[Stored data entries]
>>>
Lemma declareStatement_entries (packageName filePath : string)
    (components : Components) (statement : JSDoc * list Node)
    (e : string * ComponentDefinition.t) :
  In e (declareStatement packageName filePath components statement) ->
  In e components \/ declaresComponent packageName filePath statement (fst e) (snd e).
Proof.
  destruct statement as [doc declarations].
  unfold declareStatement, declaresComponent. cbn [fst snd].
  destruct declarations
    as [| [| t b [[| | callText callee callArguments | | | |] |] | | | | |] rest];
    try (now left).
  unfold declareFirst.
  destruct (isComponentDeclaration _) eqn:D; [| now left].
  destruct (componentRecord packageName filePath doc t callArguments)
    as [[k record]|] eqn:R; [| now left].
  intros H. destruct e as [k' c']. apply set_In in H.
  destruct H as [[-> ->]|H]; [| now left].
  right. exists t, b, callText, callee, callArguments, rest.
  cbn [isComponentDeclaration] in D. apply andb_true_iff in D.
  destruct D as [D _]. apply String.eqb_eq in D.
  now repeat split.
Qed.

Lemma declareStatement_key (packageName filePath : string)
    (components : Components) (statement : JSDoc * list Node)
    (key : string) (record : ComponentDefinition.t) :
  declaresComponent packageName filePath statement key record ->
  In key (JsObj.keys (declareStatement packageName filePath components statement)).
Proof.
  destruct statement as [doc declarations].
  intros (t & b & callText & callee & callArguments & rest & Hd & Hc & Hr).
  cbn [fst snd] in *. subst declarations.
  unfold declareStatement. cbn [fst snd declareFirst isComponentDeclaration].
  rewrite Hc. cbn [String.eqb].
  assert (L : (2 <=? List.length callArguments) = true).
  { destruct callArguments as [|a [|b' r]]; try discriminate Hr. reflexivity. }
  rewrite L. change ("createComponent" =? "createComponent")%string with true.
  cbn [andb]. rewrite Hr. apply set_keys_new.
Qed.

Lemma declareStatement_keys_grow (packageName filePath : string)
    (components : Components) (statement : JSDoc * list Node) (k : string) :
  In k (JsObj.keys components) ->
  In k (JsObj.keys (declareStatement packageName filePath components statement)).
Proof.
  destruct statement as [doc declarations]. unfold declareStatement. cbn [fst snd].
  destruct declarations
    as [| [| t b [[| | callText callee callArguments | | | |] |] | | | | |] rest];
    try (intros H; exact H).
  unfold declareFirst.
  destruct (isComponentDeclaration _); [| auto].
  destruct (componentRecord packageName filePath doc t callArguments) as [[k' r]|];
    [| auto].
  apply set_keys_grow.
Qed.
<<<
**Your goal**. A faithful, word-for-word copy of the data is the expected answer.

**Exercise output**.
Lemma declareStatement_entries (packageName filePath : string)
    (components : Components) (statement : JSDoc * list Node)
    (e : string * ComponentDefinition.t) :
  In e (declareStatement packageName filePath components statement) ->
  In e components \/ declaresComponent packageName filePath statement (fst e) (snd e).
Proof.
  destruct statement as [doc declarations].
  unfold declareStatement, declaresComponent. cbn [fst snd].
  destruct declarations
    as [| [| t b [[| | callText callee callArguments | | | |] |] | | | | |] rest];
    try (now left).
  unfold declareFirst.
  destruct (isComponentDeclaration _) eqn:D; [| now left].
  destruct (componentRecord packageName filePath doc t callArguments)
    as [[k record]|] eqn:R; [| now left].
  intros H. destruct e as [k' c']. apply set_In in H.
  destruct H as [[-> ->]|H]; [| now left].
  right. exists t, b, callText, callee, callArguments, rest.
  cbn [isComponentDeclaration] in D. apply andb_true_iff in D.
  destruct D as [D _]. apply String.eqb_eq in D.
  now repeat split.
Qed.

Lemma declareStatement_key (packageName filePath : string)
    (components : Components) (statement : JSDoc * list Node)
    (key : string) (record : ComponentDefinition.t) :
  declaresComponent packageName filePath statement key record ->
  In key (JsObj.keys (declareStatement packageName filePath components statement)).
Proof.
  destruct statement as [doc declarations].
  intros (t & b & callText & callee & callArguments & rest & Hd & Hc & Hr).
  cbn [fst snd] in *. subst declarations.
  unfold declareStatement. cbn [fst snd declareFirst isComponentDeclaration].
  rewrite Hc. cbn [String.eqb].
  assert (L : (2 <=? List.length callArguments) = true).
  { destruct callArguments as [|a [|b' r]]; try discriminate Hr. reflexivity. }
  rewrite L. change ("createComponent" =? "createComponent")%string with true.
  cbn [andb]. rewrite Hr. apply set_keys_new.
Qed.

Lemma declareStatement_keys_grow (packageName filePath : string)
    (components : Components) (statement : JSDoc * list Node) (k : string) :
  In k (JsObj.keys components) ->
  In k (JsObj.keys (declareStatement packageName filePath components statement)).
Proof.
  destruct statement as [doc declarations]. unfold declareStatement. cbn [fst snd].
  destruct declarations
    as [| [| t b [[| | callText callee callArguments | | | |] |] | | | | |] rest];
    try (intros H; exact H).
  unfold declareFirst.
  destruct (isComponentDeclaration _); [| auto].
  destruct (componentRecord packageName filePath doc t callArguments) as [[k' r]|];
    [| auto].
  apply set_keys_grow.
Qed.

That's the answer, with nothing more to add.